Além disso, a segunda afirmação de Caietano, de que o Papa herege pode ser verdadeira e autoritativamente deposto pela Igreja, não é menos falsa do que a primeira. Pois se a Igreja depõe o Papa contra a vontade deste, está certamente acima do Papa; o próprio Caietano entretanto defende, no mesmo tratado, o contrário disto. Caietano responde que a Igreja, depondo o Papa, não tem autoridade sobre o Papa, mas apenas sobre o vínculo que une a pessoa ao Pontificado. Do mesmo modo que a Igreja, unindo o Pontificado a tal pessoa, não está por isso acima do Pontífice, assim também pode a Igreja separar o Pontificado de tal pessoa em caso de heresia, sem que se diga estar acima do Pontífice.

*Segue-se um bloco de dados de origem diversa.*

Lemma decode_encoded_frame v w :
  wf_value v → norm v = v → encode_frame v = Ok w → decode_frame w = Ok v.
Proof.
  intros Hwf Hn Hw. unfold encode_frame in Hw.
  apply bind_Ok in Hw as ([] & Hv & Hw). apply bind_Ok in Hw as (body & He & Hw).
  assert (w = to_bytes_big 4 (len body) ++ body) as -> by congruence. clear Hw.
  destruct (decode_encoded _ _ Hwf He) as [Hd Hl]. rewrite Hn in Hd.
  change MAX_BYTES with MAX_FRAME in Hl.
  pose proof (length_to_bytes_big 4 (len body)) as H4.
  assert (0 <= len body < 256 ^ Z.of_nat 4) as Hrange by (unfold MAX_FRAME in Hl; cbn; lia).
  apply from_to_bytes_big in Hrange.
  revert H4 Hrange. generalize (to_bytes_big 4 (len body)). intros prefix H4 Hrange.
  apply decode_frame_intro; rewrite ?(take_app_length' prefix), ?(drop_app_length' prefix) by done.
  + unfold len. rewrite length_app. lia.
  + rewrite Hrange. unfold valid_length. by rewrite andb_true_iff, !Z.leb_le.
  + rewrite Hrange. unfold len. rewrite length_app. lia.
  + exact Hd.
  + exact Hv.
Qed.

Lemma encode_decoded_frame w v : decode_frame w = Ok v → encode_frame v = Ok w.
Proof.
  intros (H4 & _ & Hl & Hd & Hv)%decode_frame_inv.
  destruct (encode_decoded _ _ Hd) as [He _].
  assert (to_bytes_big 4 (len (drop 4 w)) = take 4 w) as Hp.
  { pose proof (to_from_bytes_big (take 4 w)) as Hp.
    assert (length (take 4 w) = 4%nat) as Ht by (unfold len in *; rewrite length_take; lia).
    rewrite Ht in Hp. rewrite <- Hp. f_equal. unfold len in *. rewrite length_drop. lia. }
  unfold encode_frame. rewrite Hv, He. cbn [mbind result_bind].
  rewrite Hp, take_drop. reflexivity.
Qed.

Lemma frame_run w v : decode_frame w = Ok v → bytes_run ([], None) w = Ok (([], None), [v]).
Proof.
  intros (H4 & Hn & Hl & Hd & Hv)%decode_frame_inv.
  rewrite <- (take_drop 4 w), bytes_run_app.
  assert (len (take 4 w) = 4) as Ht by (unfold len in *; rewrite length_take; lia).
  rewrite run_complete by (cbn [from_option id app]; len_lia). cbn [app]. unfold complete at 1.
  rewrite Hn. cbn [negb mbind result_bind].
  pose proof (valid_length_pos _ Hn).
  assert (len (drop 4 w) = from_bytes_big (take 4 w)) as Hdl
    by (unfold len in *; rewrite length_drop; lia).
  rewrite run_complete by (cbn [from_option id app]; len_lia). cbn [app]. unfold complete.
  rewrite Hd. cbn. by rewrite Hv.
Qed.

Lemma frames_run ws vs :
  Forall2 (λ w v, decode_frame w = Ok v) ws vs →
  bytes_run ([], None) (concat ws) = Ok (([], None), vs).
Proof.
  induction 1 as [|w v ws vs Hw _ IH]; [done|]. cbn [concat].
  rewrite bytes_run_app, (frame_run _ _ Hw). cbn. by rewrite IH.
Qed.

(** ** The reader over a whole stream *)

Section Stream.
Context {T : Type} `{Clock T}.
Implicit Types (r : reader T) (p : partial T).

Definition rst r : pstate := (r_buffer r, r_length r).

(** The times [ts] are usable by [r]: no clock runs backwards and no partial
    frame times out. *)
Definition timely r (ts : list T) : Prop :=
  Forall (λ t, clk_finite t = true ∧
    (∀ l, r_last r = Some l → clk_ltb t l = false) ∧
    (∀ s, r_started r = Some s → clk_leb (timeout r) (clk_sub t s) = false)) ts.

(** [feed] on each chunk in turn, collecting the frames. *)
Fixpoint feed_all r (chunks : list (bytes * T)) : reader T * result (list value) :=
  match chunks with
  | [] => (r, Ok [])
  | (c, t) :: chunks' =>
      match feed r c t with
      | (r', Ok vs) =>
          let '(r'', o) := feed_all r' chunks' in (r'', ws ← o; Ok (vs ++ ws))
      | (r', Err e) => (r', Err e)
      end
  end.

Lemma feed_simulates r c t q vs ts :
  r_closed r = false → wf_partial (rst r) → bytes_run (rst r) c = Ok (q, vs) →
  len c <= MAX_FRAME + 4 → 1 <= max_frames r → len vs <= max_frames r →
  q = ([], None) ∨ len vs < max_frames r →
  timely r (t :: ts) →
  Forall (λ t', clk_ltb t' t = false ∧ clk_leb (timeout r) (clk_sub t' t) = false) ts →
  ∃ r', feed r c t = (r', Ok vs) ∧ rst r' = q ∧ r_closed r' = false ∧
    timeout r' = timeout r ∧ max_frames r' = max_frames r ∧ timely r' ts.
Proof.
  intros Hc Hwf Hrun Hl Hm Hvs Hq Ht Hts.
  apply Forall_cons in Ht as [(Hfin & Hlast & Hst) Ht].
  destruct (feed_loop_simulates (length c) (max_frames r) t
    (Partial (r_buffer r) (r_length r) (r_started r)) c [] q vs)
    as (p' & Hloop & Hp & Hs); [done|done|done|len_lia|right; len_lia| |].
  { right. destruct Hq; [by left|right; len_lia]. }
  unfold feed. rewrite Hc. unfold clock_ok. rewrite Hfin. cbn [andb].
  assert (match r_last r with Some l => clk_ltb t l | None => false end = false) as ->
    by (destruct (r_last r); [by apply Hlast|done]).
  cbn [negb]. unfold feed_body. cbn [r_started timeout r_buffer r_length max_frames].
  assert (match r_started r with
          | Some s => clk_leb (timeout r) (clk_sub t s) | None => false end = false) as ->
    by (destruct (r_started r); [by apply Hst|done]).
  rewrite (proj2 (Z.ltb_ge _ _)) by done. rewrite Hloop. cbn [app].
  eexists. split_and!; [done| |done|done|done|].
  { unfold rst, pst in *. done. }
  apply Forall_forall. intros t' Hin.
  rewrite Forall_forall in Ht, Hts.
  destruct (Ht _ Hin) as (? & ? & ?), (Hts _ Hin) as [? ?]. cbn. split_and!; [done| |].
  - by intros l [= <-].
  - intros s Hs'. rewrite Hs' in Hs. destruct Hs as [|[[= ->]|Hs]]; [done|done|]. auto.
Qed.

(** Consecutive times of a well-behaved, prompt transport. *)
Definition prompt (limit : T) (t t' : T) : Prop :=
  clk_ltb t' t = false ∧ clk_leb limit (clk_sub t' t) = false.

Lemma feed_all_simulates r chunks vs :
  r_closed r = false → wf_partial (rst r) → 1 <= max_frames r →
  bytes_run (rst r) (concat chunks.*1) = Ok (([], None), vs) →
  Forall (λ c, len c <= MAX_FRAME + 4) chunks.*1 → len vs <= max_frames r →
  timely r chunks.*2 → StronglySorted (prompt (timeout r)) chunks.*2 →
  ∃ r', feed_all r chunks = (r', Ok vs) ∧ rst r' = ([], None) ∧ r_closed r' = false.
Proof.
  revert r vs. induction chunks as [|[c t] chunks IH]; intros r vs Hc Hwf Hm Hrun Hl Hvs Ht Hs.
  { cbn in Hrun. exists r. cbn. split_and!; congruence. }
  cbn [fmap list_fmap fst snd concat] in *.
  rewrite bytes_run_app in Hrun.
  apply bind_Ok in Hrun as ([q1 v1] & H1 & Hrun).
  apply bind_Ok in Hrun as ([q2 v2] & H2 & Hrun). injection Hrun as -> <-.
  apply Forall_cons in Hl as [Hlc Hl]. apply StronglySorted_inv in Hs as [Hs Hts].
  rewrite len_app in Hvs. pose proof (len_nonneg v2).
  destruct (feed_simulates r c t q1 v1 chunks.*2) as (r' & Hf & Hq & Hc' & Hto & Hmf & Ht');
    try done; [lia| |].
  { destruct v2 as [|v2 vs2]; [|right; len_lia].
    destruct (decide (concat chunks.*1 = [])) as [Hnil|Hne].
    - rewrite Hnil in H2. cbn in H2. left. congruence.
    - by apply run_silent in H2. }
  cbn [feed_all]. rewrite Hf.
  destruct (IH r' v2) as (r'' & Hr & Hidle & Hopen); try done.
  - rewrite Hq. by eapply bytes_run_wf.
  - by rewrite Hmf.
  - by rewrite Hq.
  - rewrite Hmf. pose proof (len_nonneg v1). lia.
  - by rewrite Hto.
  - rewrite Hr. cbn. eauto.
Qed.

(** The reader's invariant: never more buffered than awaited, nothing kept once
    closed. *)
Definition wf_reader r : Prop :=
  (r_closed r = false → wf_partial (rst r)) ∧
  (r_closed r = true → r_buffer r = [] ∧ r_length r = None ∧ r_started r = None).

Lemma close_wf r : wf_reader (close r).
Proof. by split. Qed.

Lemma feed_loop_wf fuel limit now p data out p' out' :
  wf_partial (pst p) → feed_loop fuel limit now p data out = Ok (p', out') →
  wf_partial (pst p') ∧ len out' <= Z.max (len out) limit.
Proof.
  revert p data out. induction fuel as [|fuel IH]; intros p data out Hwf.
  { destruct data; [|done]. intros [= <- <-]. split; [done|lia]. }
  destruct (decide (data = [])) as [->|Hd].
  { intros [= <- <-]. split; [done|lia]. }
  destruct (limit <=? len out) eqn:El.
  { destruct data; [done|]. cbn [feed_loop]. by rewrite El. }
  zb. destruct (feed_loop_step fuel limit now p data out Hd Hwf El) as [Hcount ->].
  intros ([q vs] & Hrun & Hgo)%bind_Ok.
  pose proof (bytes_run_wf _ _ _ _ Hwf Hrun) as Hq.
  case_match eqn:E; zb.
  - unfold pst in Hrun. rewrite run_fill in Hrun by done.
    injection Hrun as <- <-. injection Hgo as <- <-.
    split; [done|]. rewrite app_nil_r. lia.
  - apply IH in Hgo as [? Hlen]; [|by destruct q]. split; [done|].
    assert (len vs <= 1); [|len_lia].
    rewrite run_full in Hrun; [|done|].
    + unfold complete in Hrun. destruct (p_length p).
      * apply bind_Ok in Hrun as (v & _ & Hrun). by apply bind_Ok in Hrun as ([] & _ & [= _ <-]).
      * case_match; [done|]. by injection Hrun as _ <-.
    + destruct Hwf as [Hwf _]. unfold pst in Hwf. cbn in Hwf.
      change (default 4 (p_length p)) with (target p) in Hwf.
      unfold len in *. rewrite length_app, length_take in *. lia.
Qed.

Lemma feed_loop_wire fuel limit now (p : partial T) data out :
  (length data <= fuel)%nat → wf_partial (pst p) →
  wire_only (feed_loop fuel limit now p data out).
Proof.
  revert p data out. induction fuel as [|fuel IH]; intros p d out Hf Hwf.
  { destruct d; [wire_only|cbn in Hf; lia]. }
  destruct (decide (d = [])) as [->|Hd]; [wire_only|].
  destruct (limit <=? len out) eqn:El.
  { destruct d; [done|]. cbn [feed_loop]. rewrite El. wire_only. }
  zb. destruct (feed_loop_step fuel limit now p d out Hd Hwf El) as [Hcount ->].
  apply wire_only_bind; [apply bytes_run_wire|]. intros [q vs] Hrun. case_match; [wire_only|].
  apply IH; [rewrite length_drop; lia|].
  apply bytes_run_wf in Hrun; [|done]. by destruct q.
Qed.

(** [feed] keeps the invariant; it fails only with a [WireError], and then the
    reader is closed. *)
Lemma feed_wf r data now :
  wf_reader r →
  wf_reader (feed r data now).1 ∧
  ∀ e, (feed r data now).2 = Err e → wire_error e ∧ r_closed (feed r data now).1 = true.
Proof.
  intros [Hopen Hclosed]. unfold feed. destruct (r_closed r) eqn:Hc; cbn [fst snd].
  { split; [split; [by rewrite Hc|by intros _; apply Hclosed]|]. intros e [= <-]. split; [by eexists _, _|done]. }
  case_match; cbn [fst snd].
  { split; [apply close_wf|]. intros e [= <-]. split; [by eexists _, _|done]. }
  set (r1 := Reader _ _ _ _ _ _ _).
  assert (wire_only (feed_body r1 data now)) as Hw.
  { assert (wire_only (feed_loop (length data) (max_frames r1) now
      (Partial (r_buffer r1) (r_length r1) (r_started r1)) data [])) by
      (apply feed_loop_wire; [done|by apply Hopen]).
    unfold feed_body. destruct (match r_started r1 with Some _ => _ | None => _ end); wire_only. }
  destruct (feed_body r1 data now) as [[p out]|e] eqn:Hb; cbn [fst snd].
  - split; [|done]. split; [|done]. intros _. unfold feed_body in Hb.
    case_if Hb. case_if Hb.
    apply feed_loop_wf in Hb as [Hb _]; [|by apply Hopen]. exact Hb.
  - destruct (Hw e eq_refl) as (c & q & ->). cbn [fst snd].
    split; [apply close_wf|]. intros e [= <-]. split; [by eexists _, _|done].
Qed.

(** The objects a program can reach from a fresh reader. *)
Inductive reader_step r : reader T → Prop :=
| step_feed data now : reader_step r (feed r data now).1
| step_finish : reader_step r (finish r).1
| step_close : reader_step r (close r).

Lemma reader_step_wf r r' : reader_step r r' → wf_reader r → wf_reader r'.
Proof.
  intros [data now| |] Hwf; [by apply feed_wf| |apply close_wf].
  unfold finish. destruct (r_closed r); [done|apply close_wf].
Qed.

Lemma new_reader_wf zero t m r :
  new_reader zero t m = Ok r →
  wf_reader r ∧ r_closed r = false ∧ rst r = ([], None) ∧ timeout r = t ∧ max_frames r = m ∧
  r_started r = None ∧ r_last r = None ∧ 1 <= m <= 1024.
Proof.
  unfold new_reader. case_match; [done|]. case_match; [done|]. intros [= <-]. zb.
  split_and!; try done; try lia.
Qed.
End Stream.

(** ** Properties *)

(** A frame survives the wire in both directions: what [encode_frame] writes,
    [decode_frame] reads back (dicts in canonical order), and a frame that
    [decode_frame] accepts is the encoding of the value it returns, byte for byte. *)
Theorem frame_round_trip :
  (∀ v w, wf_value v → norm v = v → encode_frame v = Ok w → decode_frame w = Ok v) ∧
  (∀ w v, decode_frame w = Ok v → encode_frame v = Ok w).
Proof. split; [exact decode_encoded_frame|exact encode_decoded_frame]. Qed.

Mas contra isso deve-se observar em primeiro lugar que, do fato de que o Papa depõe Bispos, deduz-se que o Papa está acima de todos os Bispos, embora o Papa ao depor um Bispo não destrua a jurisdição episcopal, mas apenas a separe daquela pessoa. Em segundo lugar, depor alguém do Pontificado contra a vontade do deposto, é sem dúvida uma pena; logo, a Igreja, ao depor um Papa contra a vontade deste, sem dúvida o está punindo; ora, punir é próprio ao superior e ao juiz. Em terceiro lugar, dado que, conforme Caietano e os demais tomistas, na realidade o todo e as partes tomadas em seu conjunto são a mesma coisa, quem tem autoridade sobre as partes tomadas em seu conjunto, podendo separá-las entre si, tem também autoridade sobre o próprio todo constituído por aquelas partes.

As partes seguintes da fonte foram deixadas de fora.